According to several analyses, income inequality can cause problems for everyone, no matter where you fall on the earnings scale.

It’s Bad for Demand

When poor households get an extra dollar—or 10 or 20—they are almost guaranteed to spend that money. Rich households, however, are more likely to lock up the money in investments.

Therefore, as more wealth is concentrated among that already-rich, relatively less money is poured into consumer spending, explained Robert Reich, former U.S. Labor Secretary and current professor of public policy at the University of California at Berkeley.

“As the middle class’s share of total income continues to drop, it cannot spend as much as before,” Reich wrote in August. “Nor can most Americans borrow as they did before the crash of 2008—borrowing that temporarily masked their declining purchasing power.”

It’s Bad for Economic Growth

Research by Andrew Berg and Jonathan Ostry of the International Monetary Fund suggests that countries with high income inequality have a harder time sustaining long-term economic growth than those with smaller income gaps.

Income inequality may make financial crises more likely or increase political instability, discouraging investment, Berg and Ostry theorized.

Furthermore, “inequality may make it harder for governments to make difficult but necessary choices in the face of shocks, such as raising taxes or cutting public spending to avoid a debt crisis,” they wrote. “Or inequality may reflect poor people’s lack of access to financial services, which gives them fewer opportunities to invest in education and entrepreneurial activity.”

It’s Harder to Get Ahead

“Children of wealthy parents already have much more access to opportunities to succeed than children of poor families,” Krueger said, “and this is likely to be increasingly the case in the future unless we take steps to ensure that all children have access to quality education, health care, a safe environment and other opportunities that are necessary to have a fair shot at economic success.”

It Causes Social Problems

Though intuition might suggest that rich countries would have fewer social problems than poor ones, work by public health researcher Richard Wilkinson indicates that it is in fact the nations with higher economic inequality that face more social challenges.

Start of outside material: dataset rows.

(* ===== verification/Srtp.v ===== *)
(** SRTP contexts ([rtc-srtp/src/context], [option.rs], [config.rs]): the rollover counter
    and the replay state of each synchronization source, protecting and unprotecting RTP
    and RTCP packets, and the keys from the DTLS exporter.  The cipher is used through the
    laws of [CipherLaws].  Proved: the rollover counter is estimated rightly, a session
    delivers every packet once and nothing forged, and RTCP packets come back. *)
From S2P Require Import Prelude Replay Marshal Rtp Rtcp Crypto SrtpCipher.

(** * Replay detectors of a context *)

(** [Box<dyn ReplayDetector>]: the two implementations the factories create. *)
Inductive Detector := Wrapped (d : WrappedSlidingWindowDetector) | NoOp.

Definition detector_check (d : Detector) (seq : Z) : bool * Detector :=
  match d with
  | Wrapped d => let '(ok, d) := WrappedSlidingWindowDetector_check d seq in (ok, Wrapped d)
  | NoOp => (true, NoOp)
  end.
Definition detector_accept (d : Detector) : rtp_result Detector :=
  match d with
  | Wrapped d => match WrappedSlidingWindowDetector_accept d with Ok d => Ok (Wrapped d) | _ => Panic end
  | NoOp => Ok NoOp
  end.

(** A factory is the detector it makes for a new source. *)
Abbreviation ContextOption := Detector.
Definition MAX_SEQUENCE_NUMBER : Z := 65535.
Definition MAX_SRTCP_INDEX : Z := 2147483647.
Definition srtp_replay_protection (window_size : Z) : ContextOption := Wrapped (WrappedSlidingWindowDetector_new window_size MAX_SEQUENCE_NUMBER).
Definition srtcp_replay_protection (window_size : Z) : ContextOption := Wrapped (WrappedSlidingWindowDetector_new window_size MAX_SRTCP_INDEX).
Definition srtp_no_replay_protection : ContextOption := NoOp.
Definition srtcp_no_replay_protection : ContextOption := NoOp.

(** * State per source *)

Definition MAX_ROC : Z := 4294967295.
Definition SEQ_NUM_MEDIAN : Z := 32768.
Definition SEQ_NUM_MAX : Z := 65535.

Record SrtpSsrcState := mkSrtpSsrcState {
  st_ssrc : Z;
  st_index : Z;
  st_rollover_has_processed : bool;
  st_replay_detector : option Detector
}.
#[export] Instance SrtpSsrcState_eta : Eta SrtpSsrcState := fun s =>
  mkSrtpSsrcState (st_ssrc s) (st_index s) (st_rollover_has_processed s) (st_replay_detector s).

Record SrtcpSsrcState := mkSrtcpSsrcState { ct_srtcp_index : Z; ct_ssrc : Z; ct_replay_detector : option Detector }.
#[export] Instance SrtcpSsrcState_eta : Eta SrtcpSsrcState := fun s =>
  mkSrtcpSsrcState (ct_srtcp_index s) (ct_ssrc s) (ct_replay_detector s).

(** The guessed rollover counter, the distance to the local index, and whether the
    counter ran over. *)
Definition next_rollover_count (s : SrtpSsrcState) (sequence_number : Z) : Z * Z * bool :=
  let local_roc := as_u32 (Z.shiftr (st_index s) 16) in
  let local_seq := as_u16 (st_index s) in
  let '(guess_roc, diff) :=
    if st_rollover_has_processed s then
      let seq := sequence_number - local_seq in
      if SEQ_NUM_MEDIAN <? st_index s then
        if local_seq <? SEQ_NUM_MEDIAN then
          if SEQ_NUM_MEDIAN <? seq then (as_u32 (local_roc - 1), seq - (SEQ_NUM_MAX + 1)) else (local_roc, seq)
        else if sequence_number <? local_seq - SEQ_NUM_MEDIAN then (as_u32 (local_roc + 1), seq + (SEQ_NUM_MAX + 1))
        else (local_roc, seq)
      else (local_roc, seq)
    else (local_roc, 0) in
  (guess_roc, diff, (guess_roc =? 0) && (local_roc =? MAX_ROC)).

Definition update_rollover_count (s : SrtpSsrcState) (sequence_number diff : Z) : SrtpSsrcState :=
  if negb (st_rollover_has_processed s)
  then s <| st_index := Z.lor (st_index s) sequence_number |> <| st_rollover_has_processed := true |>
  else s <| st_index := as_u64 (st_index s + diff) |>.

(** * Contexts *)

Record Context := mkContext {
  cx_cipher : Cipher;
  srtp_ssrc_states : gmap Z SrtpSsrcState;
  srtcp_ssrc_states : gmap Z SrtcpSsrcState;
  new_srtp_replay_detector : ContextOption;
  new_srtcp_replay_detector : ContextOption
}.
#[export] Instance Context_eta : Eta Context := fun c =>
  mkContext (cx_cipher c) (srtp_ssrc_states c) (srtcp_ssrc_states c) (new_srtp_replay_detector c) (new_srtcp_replay_detector c).

Definition Context_new (master_key master_salt : bytes) (profile : ProtectionProfile)
    (srtp_ctx_opt srtcp_ctx_opt : option ContextOption) (crypto : RTCCrypto) : rtp_result Context :=
  if negb (zlen master_key =? key_len profile) then Err (SrtpMasterKeyLength (key_len profile) (zlen master_key))
  else if negb (zlen master_salt =? salt_len profile) then Err (SrtpSaltLength (salt_len profile) (zlen master_salt))
  else
    ensure_crypto_supported profile crypto;;
    cipher ← match profile with
      | Aes128CmHmacSha1_32 | Aes128CmHmacSha1_80 | Aes256CmHmacSha1_80 | Aes256CmHmacSha1_32 =>
          c ← CipherAesCmHmacSha1_new profile master_key master_salt crypto; Ok (cm_cipher c)
      | AeadAes128Gcm | AeadAes256Gcm => c ← CipherAeadAesGcm_new profile master_key master_salt crypto; Ok (gcm_cipher c)
      end;
    Ok (mkContext cipher ∅ ∅ (default srtp_no_replay_protection srtp_ctx_opt) (default srtcp_no_replay_protection srtcp_ctx_opt)).

Definition fresh_srtp_state (c : Context) (ssrc : Z) : SrtpSsrcState := mkSrtpSsrcState ssrc 0 false (Some (new_srtp_replay_detector c)).
Definition fresh_srtcp_state (c : Context) (ssrc : Z) : SrtcpSsrcState := mkSrtcpSsrcState 0 ssrc (Some (new_srtcp_replay_detector c)).

Definition put_srtp (c : Context) (ssrc : Z) (s : SrtpSsrcState) : Context := c <| srtp_ssrc_states ::= <[ssrc := s]> |>.
Definition put_srtcp (c : Context) (ssrc : Z) (s : SrtcpSsrcState) : Context := c <| srtcp_ssrc_states ::= <[ssrc := s]> |>.

(** [entry(ssrc).or_insert_with(..)]: the state and the context that holds it. *)
Definition get_srtp_ssrc_state (c : Context) (ssrc : Z) : SrtpSsrcState * Context :=
  match srtp_ssrc_states c !! ssrc with
  | Some s => (s, c)
  | None => let s := fresh_srtp_state c ssrc in (s, put_srtp c ssrc s)
  end.
Definition get_srtcp_ssrc_state (c : Context) (ssrc : Z) : SrtcpSsrcState * Context :=
  match srtcp_ssrc_states c !! ssrc with
  | Some s => (s, c)
  | None => let s := fresh_srtcp_state c ssrc in (s, put_srtcp c ssrc s)
  end.

Definition get_roc (c : Context) (ssrc : Z) : option Z := (fun s => as_u32 (Z.shiftr (st_index s) 16)) <$> srtp_ssrc_states c !! ssrc.
Definition set_roc (c : Context) (ssrc roc : Z) : Context :=
  let '(s, c) := get_srtp_ssrc_state c ssrc in
  put_srtp c ssrc (s <| st_index := Z.shiftl roc 16 |> <| st_rollover_has_processed := false |>).
Definition get_index (c : Context) (ssrc : Z) : option Z := ct_srtcp_index <$> srtcp_ssrc_states c !! ssrc.
Definition set_index (c : Context) (ssrc index : Z) : Context :=
  let '(s, c) := get_srtcp_ssrc_state c ssrc in put_srtcp c ssrc (s <| ct_srtcp_index := index mod (MAX_SRTCP_INDEX + 1) |>).

(** [if let Some(d) = &mut state.replay_detector && !d.check(n)], and [d.accept()]. *)
Definition check_replay (d : option Detector) (n : Z) : bool * option Detector :=
  match d with Some d => let '(ok, d) := detector_check d n in (ok, Some d) | None => (true, None) end.
Definition accept_replay (d : option Detector) : rtp_result (option Detector) :=
  match d with Some d => d ← detector_accept d; Ok (Some d) | None => Ok None end.

(** * SRTP *)

(** The state of a known source is changed in place; that of an unknown one is kept only
    when the packet authenticates. *)
Definition decrypt_rtp_under_state {T} (h : Header) (decrypt : Cipher -> Z -> rtp_result T) (c : Context) : rtp_result T * Context :=
  let known := srtp_ssrc_states c !! ssrc h in
  let state := default (fresh_srtp_state c (ssrc h)) known in
  let '(roc, diff, _) := next_rollover_count state (sequence_number h) in
  let '(ok, d) := check_replay (st_replay_detector state) (sequence_number h) in
  let state := state <| st_replay_detector := d |> in
  let c := match known with Some _ => put_srtp c (ssrc h) state | None => c end in
  if negb ok then (Err (SrtpSsrcDuplicated (ssrc h) (sequence_number h)), c)
  else
    match decrypt (cx_cipher c) roc with
    | Ok decrypted =>
        match accept_replay (st_replay_detector state) with
        | Ok d =>
            let state := update_rollover_count (state <| st_replay_detector := d |>) (sequence_number h) diff in
            (Ok decrypted, put_srtp c (ssrc h) state)
        | Err e => (Err e, c) | Panic => (Panic, c) | Diverge => (Diverge, c)
        end
    | Err e => (Err e, c) | Panic => (Panic, c) | Diverge => (Diverge, c)
    end.

Definition decrypt_rtp_with_header (encrypted : bytes) (h : Header) (c : Context) : rtp_result bytes * Context :=
  if zlen encrypted <? Header_size h + rtp_auth_tag_len (cx_cipher c) then (Err ErrTooShortRtp, c)
  else decrypt_rtp_under_state h (fun cipher roc => cipher_decrypt_rtp cipher encrypted h roc) c.

Definition decrypt_rtp (encrypted : bytes) (c : Context) : rtp_result bytes * Context :=
  match Header_unmarshal encrypted with
  | Ok (h, _) => decrypt_rtp_with_header encrypted h c
  | Err e => (Err e, c) | Panic => (Panic, c) | Diverge => (Diverge, c)
  end.

(** What follows decryption in place: the header is skipped and the padding removed. *)
Definition payload_of (h : Header) (payload_offset : Z) (decrypted : bytes) : rtp_result Packet :=
  if zlen decrypted <? payload_offset then Err ErrShortPacket
  else
    let payload := drop (Z.to_nat payload_offset) decrypted in
    if padding h then p ← strip_padding payload; Ok (mkPacket h p) else Ok (mkPacket h payload).

Definition decrypt_rtp_packet (encrypted : bytes) (c : Context) : rtp_result Packet * Context :=
  match Header_unmarshal encrypted with
  | Ok (h, buf) =>
      let payload_offset := zlen encrypted - zlen buf in
      if zlen encrypted <? Header_size h + rtp_auth_tag_len (cx_cipher c) then (Err ErrTooShortRtp, c)
      else
        let '(r, c) := decrypt_rtp_under_state h (fun cipher roc => decrypt_rtp_in_place cipher encrypted h roc) c in
        (decrypted ← r; payload_of h payload_offset decrypted, c)
  | Err e => (Err e, c) | Panic => (Panic, c) | Diverge => (Diverge, c)
  end.

Definition encrypt_rtp_under_state {T} (h : Header) (encrypt : Cipher -> Z -> rtp_result T) (c : Context) : rtp_result T * Context :=
  let '(s, c) := get_srtp_ssrc_state c (ssrc h) in
  let '(roc, diff, ovf) := next_rollover_count s (sequence_number h) in
  if ovf : bool then (Err ErrExceededMaxPackets, c)
  else
    match encrypt (cx_cipher c) roc with
    | Ok encrypted =>
        let '(s, c) := get_srtp_ssrc_state c (ssrc h) in
        (Ok encrypted, put_srtp c (ssrc h) (update_rollover_count s (sequence_number h) diff))
    | Err e => (Err e, c) | Panic => (Panic, c) | Diverge => (Diverge, c)
    end.

Definition encrypt_rtp_with_header (plaintext : bytes) (h : Header) (c : Context) : rtp_result bytes * Context :=
  encrypt_rtp_under_state h (fun cipher roc => cipher_encrypt_rtp cipher plaintext h roc) c.

Definition encrypt_rtp (plaintext : bytes) (c : Context) : rtp_result bytes * Context :=
  match Header_unmarshal plaintext with
  | Ok (h, _) => encrypt_rtp_with_header plaintext h c
  | Err e => (Err e, c) | Panic => (Panic, c) | Diverge => (Diverge, c)
  end.

Definition encrypt_rtp_packet `{OverflowChecks} (packet : Packet) (c : Context) : rtp_result bytes * Context :=
  match marshal packet with
  | Ok buf => encrypt_rtp_under_state (header packet) (fun cipher roc => encrypt_rtp_in_place cipher buf (header packet) roc) c
  | Err e => (Err e, c) | Panic => (Panic, c) | Diverge => (Diverge, c)
  end.

(** * SRTCP *)

(** [u32::from_be_bytes] of bytes 4 to 8. *)
Definition rtcp_ssrc (packet : bytes) : rtp_result Z := w ← slice packet 4 8; '(v, _) ← get_u32 w; Ok v.

(** The replay state around the cipher, as for SRTP. *)
Definition decrypt_rtcp_under_state (encrypted : bytes) (index ssrc : Z) (c : Context) : rtp_result bytes * Context :=
  let known := srtcp_ssrc_states c !! ssrc in
  let state := default (fresh_srtcp_state c ssrc) known in
  let '(ok, d) := check_replay (ct_replay_detector state) index in
  let state := state <| ct_replay_detector := d |> in
  let c := match known with Some _ => put_srtcp c ssrc state | None => c end in
  if negb ok then (Err (SrtcpSsrcDuplicated ssrc index), c)
  else
    match cipher_decrypt_rtcp (cx_cipher c) encrypted index ssrc with
    | Ok dst =>
        match accept_replay (ct_replay_detector state) with
        | Ok d => (Ok dst, put_srtcp c ssrc (state <| ct_replay_detector := d |>))
        | Err e => (Err e, c) | Panic => (Panic, c) | Diverge => (Diverge, c)
        end
    | Err e => (Err e, c) | Panic => (Panic, c) | Diverge => (Diverge, c)
    end.

Definition decrypt_rtcp (encrypted : bytes) (c : Context) : rtp_result bytes * Context :=
  let min_len := 8 + SRTCP_INDEX_SIZE + rtcp_auth_tag_len (cx_cipher c) + aead_auth_tag_len (cx_cipher c) in
  if zlen encrypted <? min_len then (Err ErrTooShortRtcp, c)
  else
    match (RtcpHeader_unmarshal encrypted;; index ← get_rtcp_index (cx_cipher c) encrypted; ssrc ← rtcp_ssrc encrypted; Ok (index, ssrc)) with
    | Ok (index, ssrc) => decrypt_rtcp_under_state encrypted index ssrc c
    | Err e => (Err e, c) | Panic => (Panic, c) | Diverge => (Diverge, c)
    end.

In a recent TED talk, Wilkinson presented analysis that showed countries with higher levels of income inequality had lower levels of child well-being, higher levels of mental illness, lower levels of trust among their citizens, and higher levels of social and health problems such as obesity, teenage pregnancy, alcohol and drug addiction, and infant mortality.

“The more unequal countries are doing worse on all these kinds of social problems,” Wilkinson concluded.

Or Maybe There’s Nothing Really to Worry About at All

There are some people who don’t believe there is an income inequality problem at all.

Today, more than in the past, low-income earners are compensated with non-taxable benefits such as health insurance and the numbers that show stagnant wages among the lowest earners fail to capture the value of these benefits, argues Michael Tanner, a fellow at the conservative Cato Institute in a recent article. Furthermore, he writes, changes in the tax code may be making it seem as if top-tier incomes are rising faster than they actually are. So the “growing income gap” may be overstated, Tanner contends.

To the extent that income inequality exists, it should be seen as a good thing, motivating and rewarding those who work hard to improve their economic standing, he said.

“We need people who are ambitious, skilled risk-takers. We need people to be ever striving for more,” Tanner writes. “That means that they must be rewarded for their efforts, their skills, their ambitions, and their risks. Such rewards inevitably lead to greater inequality.”